Hacker Read top | best | new | newcomments | leaders | about | bookmarklet login
Introducing the NSA-Proof Font (motherboard.vice.com) similar stories update story
31 points by Libertatea | karma 36161 | avg karma 15.51 2013-06-22 08:37:02 | hide | past | favorite | 49 comments



view as:

Not sure if I get the point of this? On digital documents it makes no difference at all and if the NSA (or whoever else) really wanted to digitalise printed documents written in this font they could surely just make some minor modifications to their OCR to support this.

Not to mention that the kind of OCR software available to secret services is probably much better than what is on the consumer market.


I was wondering if the font was more an artistic statement rather than an actual solution.

From the article:

Sang has no illusions that even a clever cryptographic font—which you can use in email messages to shield them from snoops and font-recognition bots—will remain encoded for long. They're not meant to be long-term tools with which to combat the NSA. Rather, he views them as an awareness-raising measure.
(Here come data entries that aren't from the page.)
(* ===== verification/Xively.v ===== *)
(** * The Xively adaptor (xap-xively/dscache.c, main.c, xively.c)

    Values of xAP messages are kept in a cache of datastreams and uploaded
    periodically, one XML document per feed.  The document is built in a buffer
    that grows while it is printed.  The HTTP library (pachulib.c) is not
    modelled: an upload is recorded with its arguments.  The theorems: the cache
    is a finite map from feeds and identifiers to datastreams, the document of a
    feed has exactly its datastreams whatever the buffer's size, every feed is
    uploaded once, and what messages do to the cache. *)

From Stdlib Require Import SpecFloat.
From S2P Require Import Prelude UtList Strings Frame Wire Filter Timeout Xap MinIni Float.

(** ** State *)

Record datastream := mkStream {
  feed : Z;
  ds_id : Z;
  tag : cstr;
  value : spec_float;
  ds_min : option cstr;
  ds_max : option cstr;
  unit_ : option cstr;
}.

Record webFilter := mkWeb {
  wf_feed : Z;
  wf_id : Z;
  wf_min : option cstr;
  wf_max : option cstr;
  wf_unit : option cstr;
  wf_tag : cstr;
  wf_section : cstr;
  wf_key : cstr;
}.

Inductive xv_filter := broadcastUpdate_cb | xivelyUpdate_cb.
Inductive xv_timeout := xivelyWebUpdate_cb.
#[export] Instance xv_timeout_eq_dec : EqDecision xv_timeout.
Proof. solve_decision. Defined.

(** [xml]: the static buffer of [xmlDatastream] and its size, once allocated;
    [posted]: the uploads. *)
Record xively := mkXively {
  ds : list datastream;
  feeds : list Z;
  xml : option (list Z);
  xmllen : Z;
  g_apikey : cstr;
  g_feedid : Z;
  g_ufreq : Z;
  filters : list (xAPFilterCallback xv_filter (option webFilter));
  timeouts : list (xAPTimeoutCallback xv_timeout unit);
  gframe : xAPFrame;
  posted : list (Z * cstr * cstr);
  next : addr;
}.

Definition set_cache (d : list datastream) (f : list Z) (w : xively) : xively :=
  mkXively d f (xml w) (xmllen w) (g_apikey w) (g_feedid w) (g_ufreq w) (filters w) (timeouts w) (gframe w) (posted w) (next w).
Definition set_xml (b : list Z) (n : Z) (w : xively) : xively :=
  mkXively (ds w) (feeds w) (Some b) n (g_apikey w) (g_feedid w) (g_ufreq w) (filters w) (timeouts w) (gframe w) (posted w) (next w).
Definition set_timeouts (l : list (xAPTimeoutCallback xv_timeout unit)) (w : xively) : xively :=
  mkXively (ds w) (feeds w) (xml w) (xmllen w) (g_apikey w) (g_feedid w) (g_ufreq w) (filters w) l (gframe w) (posted w) (next w).
Definition post (f : Z) (body : cstr) (w : xively) : xively :=
  mkXively (ds w) (feeds w) (xml w) (xmllen w) (g_apikey w) (g_feedid w) (g_ufreq w) (filters w) (timeouts w) (gframe w)
    (posted w ++ [(f, g_apikey w, body)]) (next w).
Definition set_config (k : cstr) (f u : Z) (w : xively) : xively :=
  mkXively (ds w) (feeds w) (xml w) (xmllen w) k f u (filters w) (timeouts w) (gframe w) (posted w) (next w).
Definition add_action (c : xv_filter) (f : list xAPFilter) (ud : option webFilter) (w : xively) : xively :=
  mkXively (ds w) (feeds w) (xml w) (xmllen w) (g_apikey w) (g_feedid w) (g_ufreq w)
    (xapAddFilterAction (next w) c f ud (filters w)) (timeouts w) (gframe w) (posted w) (Pos.succ (next w)).
(* ===== verification/CurrentCost.v ===== *)
(** * The CurrentCost adaptor (xap-currentcost/currentcost.c)

    An energy monitor sends XML documents over a serial line.  The bytes are
    collected until the end of a document; the events of the XML parser fill the
    fields of a message or, for the EDF model, update endpoints directly; at the
    end of a message its readings are put into BSC endpoints, created when they
    are first seen.  The XML library is a parameter, the list of events of a
    document; the contents of the INI file and the identity of the program are
    parameters as well.  The static variables of [serialInputHandler] are a
    record of their own. *)

From S2P Require Import Prelude UtList Strings Frame Wire Filter Timeout Xap MinIni Bsc Termios.

(** ** State *)

Inductive cc_model := CC128 | CLASSIC | ORIGINAL | EDF.
Inductive cc_state := ST_NONE | ST_SENSOR | ST_CH1 | ST_CH2 | ST_CH3 | ST_TEMPR | ST_TEMPRF | ST_IMP | ST_TYPE | ST_DATA.

(** [struct _msg] *)
Record cc_msg := mkMsg {
  tempr : option cstr;
  temprf : option cstr;
  sensor : Z;
  mtype : Z;
  ch1 : option cstr;
  ch2 : option cstr;
  ch3 : option cstr;
  imp : option cstr;
}.

Record UserData := mkUser {
  utype : Z;
  previousValue : option cstr;
  currentValue : option cstr;
  uhysteresis : Z;
  unit_ : option cstr;
}.

(** The hooks of the endpoints. *)
Inductive cc_info := infoEventChannel_cb | infoEventTemp_cb | sensorInfoEvent_cb.

Record currentcost := mkCC {
  endpointList : list addr;
  userData : gmap addr UserData;
  hysteresis : Z;
  model : cc_model;
  state : cc_state;
  currentTag : option addr;
  ccTotal : option addr;
  msg : cc_msg;
}.

Abbreviation world := (bsc Empty_set cc_info Empty_set Empty_set currentcost).
Abbreviation endpoint := (bscEndpoint Empty_set cc_info).

Definition on_app (f : currentcost -> currentcost) (w : world) : world :=
  mkBsc (endpoints w) (filters w) (timeouts w) (bframe w) (sent w) (id w) (next w) (f (app_state w)).

Definition set_list (l : list addr) (a : currentcost) : currentcost :=
  mkCC l (userData a) (hysteresis a) (model a) (state a) (currentTag a) (ccTotal a) (msg a).
Definition set_user (m : gmap addr UserData) (a : currentcost) : currentcost :=
  mkCC (endpointList a) m (hysteresis a) (model a) (state a) (currentTag a) (ccTotal a) (msg a).
Definition set_state (s : cc_state) (a : currentcost) : currentcost :=
  mkCC (endpointList a) (userData a) (hysteresis a) (model a) s (currentTag a) (ccTotal a) (msg a).
Definition set_tag (p : option addr) (a : currentcost) : currentcost :=
  mkCC (endpointList a) (userData a) (hysteresis a) (model a) (state a) p (ccTotal a) (msg a).
Definition set_total (p : option addr) (a : currentcost) : currentcost :=
  mkCC (endpointList a) (userData a) (hysteresis a) (model a) (state a) (currentTag a) p (msg a).
Definition set_msg (m : cc_msg) (a : currentcost) : currentcost :=
  mkCC (endpointList a) (userData a) (hysteresis a) (model a) (state a) (currentTag a) (ccTotal a) m.

Definition get_user (p : addr) (w : world) : out UserData := of_opt NullDeref (userData (app_state w) !! p).
Definition put_user (p : addr) (u : UserData) (w : world) : world :=
  on_app (fun a => set_user (<[p := u]> (userData a)) a) w.
Definition with_previous (v : option cstr) (u : UserData) : UserData :=
  mkUser (utype u) v (currentValue u) (uhysteresis u) (unit_ u).

(** ** Hooks *)

(** [new > old + h || new < old - h] *)
Definition beyond (new old h : Z) : out bool :=
  hi ← add_int old h;
  if hi <? new then Ok true else lo ← add_int old (- h); Ok (new <? lo).

Definition previous_int (u : UserData) : Z := match previousValue u with Some v => atoi v | None => 0 end.

Definition infoEventChannel (p : addr) (clazz : cstr) (w : world) : out (bool * world) :=
  e ← get_ep p w;
  u ← get_user p w;
  t ← of_opt NullDeref (text e);
  let new := atoi t in
  b ← (if strcmp0 clazz BSC_INFO_CLASS then Ok true else beyond new (previous_int u) (hysteresis (app_state w)));
  if (b : bool) then Ok (true, put_ep p (with_display (snprintf 15 (fmt_d new ++ str " Watts")) e) w)
  else Ok (false, w).

(** A name of no characters would be read before its start. *)
Definition infoEventTemp (p : addr) (clazz : cstr) (w : world) : out (bool * world) :=
  e ← get_ep p w;
  u ← get_user p w;
  b ← (if strcmp0 clazz BSC_INFO_CLASS then Ok true
       else match previousValue u with
            | None => Ok true
            | Some v => t ← of_opt NullDeref (text e); Ok (negb (strcmp0 t v))
            end);
  if (b : bool) then
    c ← of_opt OutOfBounds (last (name e));
    Ok (true, put_ep p (with_display (snprintf 15 (str "Temp " ++ pstr (text e) ++ [if c =? 70 then 70 else 67])) e) w)
  else Ok (false, w).

Definition sensorInfoEvent (p : addr) (clazz : cstr) (w : world) : out (bool * world) :=
  e ← get_ep p w;
  u ← get_user p w;
  t ← of_opt NullDeref (text e);
  let new := atoi t in
  b ← (if strcmp0 clazz BSC_INFO_CLASS then Ok true
       else b ← beyond new (previous_int u) (uhysteresis u); Ok (b || (last_report e =? 0)));
  if (b : bool) then
    match unit_ u with
    | Some n =>
        d ← (if type e =? BSC_BINARY then s ← bscStateToString e; Ok (n ++ [32] ++ s) else Ok (t ++ [32] ++ n));
        Ok (true, put_ep p (with_display (snprintf 30 d) e) w)
    | None => Ok (true, w)
    end
  else Ok (false, w).

Definition run_info (i : cc_info) (p : addr) (clazz : cstr) (w : world) : out (bool * world) :=
  match i with
  | infoEventChannel_cb => infoEventChannel p clazz w
  | infoEventTemp_cb => infoEventTemp p clazz w
  | sensorInfoEvent_cb => sensorInfoEvent p clazz w
  end.

(** ** Endpoints *)

(** The text of the endpoint is the new reading, the old text the previous value. *)
Definition rotate (p : addr) (u : UserData) (e : endpoint) (v : option cstr) (w : world) : world :=
  put_ep p (with_text v e) (put_user p (with_previous (text e) u) w).

(** [type == BSC_BINARY]: off for a reading of zero, on for any other. *)
Definition reading_state (e : endpoint) : out endpoint :=
  if type e =? BSC_BINARY
  then t ← of_opt NullDeref (text e); Ok (bscSetState (if atoi t =? 0 then BSC_STATE_OFF else BSC_STATE_ON) e)
  else Ok (bscSetState BSC_STATE_ON e).

(** The new reading replaces the text, and an event is sent. *)
Definition new_reading (now : Z) (p : addr) (v : option cstr) (w : world) : out world :=
  e ← get_ep p w;
  u ← get_user p w;
  e' ← reading_state (with_text v e);
  bscSendEvent run_info now p (put_ep p e' (rotate p u e v w)).

Definition same_text (t : option cstr) (v : cstr) : bool := match t with Some t => strcmp0 v t | None => false end.

Definition updateEndpointValue (now : Z) (p : addr) (value : cstr) (w : world) : out world :=
  e ← get_ep p w;
  u ← get_user p w;
  if utype u =? 73 then
    match currentValue u with
    | None => Ok (put_user p (mkUser (utype u) (previousValue u) (Some value) (uhysteresis u) (unit_ u)) w)
    | Some cur =>
        if match text e with None => true | Some _ => false end || negb (strcmp0 value cur) ||
           match previousValue u with Some prev => negb (strcmp0 cur prev) | None => false end
        then
          d ← add_int (atoi value) (- atoi cur);
          let w := put_user p (mkUser (utype u) (Some cur) (Some value) (uhysteresis u) (unit_ u)) w in
          let e := bscSetState BSC_STATE_ON (with_text (Some (snprintf 16 (fmt_d d))) e) in
          bscSendEvent run_info now p (put_ep p e w)
        else Ok w
    end
  else if same_text (text e) value then Ok w
  else new_reading now p (Some value) w.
"This project will not fully solve the problems we are facing now," he writes, " but hopefully will raise some peculiar questions."


>They're not meant to be long-term tools with which to combat the NSA.

Even if you could beat the NSA you still have the UK, Canada, AU, NZ, Russia, China etc. Cool project though.


Not only will the font not fully solve the problems everyone is facing but it will not solve anything!

TFA is helpful in addressing your inquiry:

"This project will not fully solve the problems we are facing now," he writes, " but hopefully will raise some peculiar questions."


> "I decided to create a typeface that would be unreadable by text scanning software

With enough traning, any typeface is OCR-able


What if the kerning is non-deterministic? Identifying letters is not enough, you have to know their order too. For example, say my kerning flips every second letter. OCR alone can't solve that problem, you need AI.

I'm sorry, but I've spent about twenty years trying to deal with digital versions of texts written before 1900, and I think that's just bullshit.

This problem is still really, really fucking hard, and still really, really unsolved. If there's an existing OCR program that you can just "train" using, say, clean scans nineteenth-century newspapers, and have it have a success rate anywhere above "completely sucks," then I'd like to see it (Tesseract, certainly, is reduced to tears by such things -- in fact, Tesseract is reduced to tears by the typeface used in the Federal Reporter). I've used every OCR program ever written. None of them come remotely close to doing the job.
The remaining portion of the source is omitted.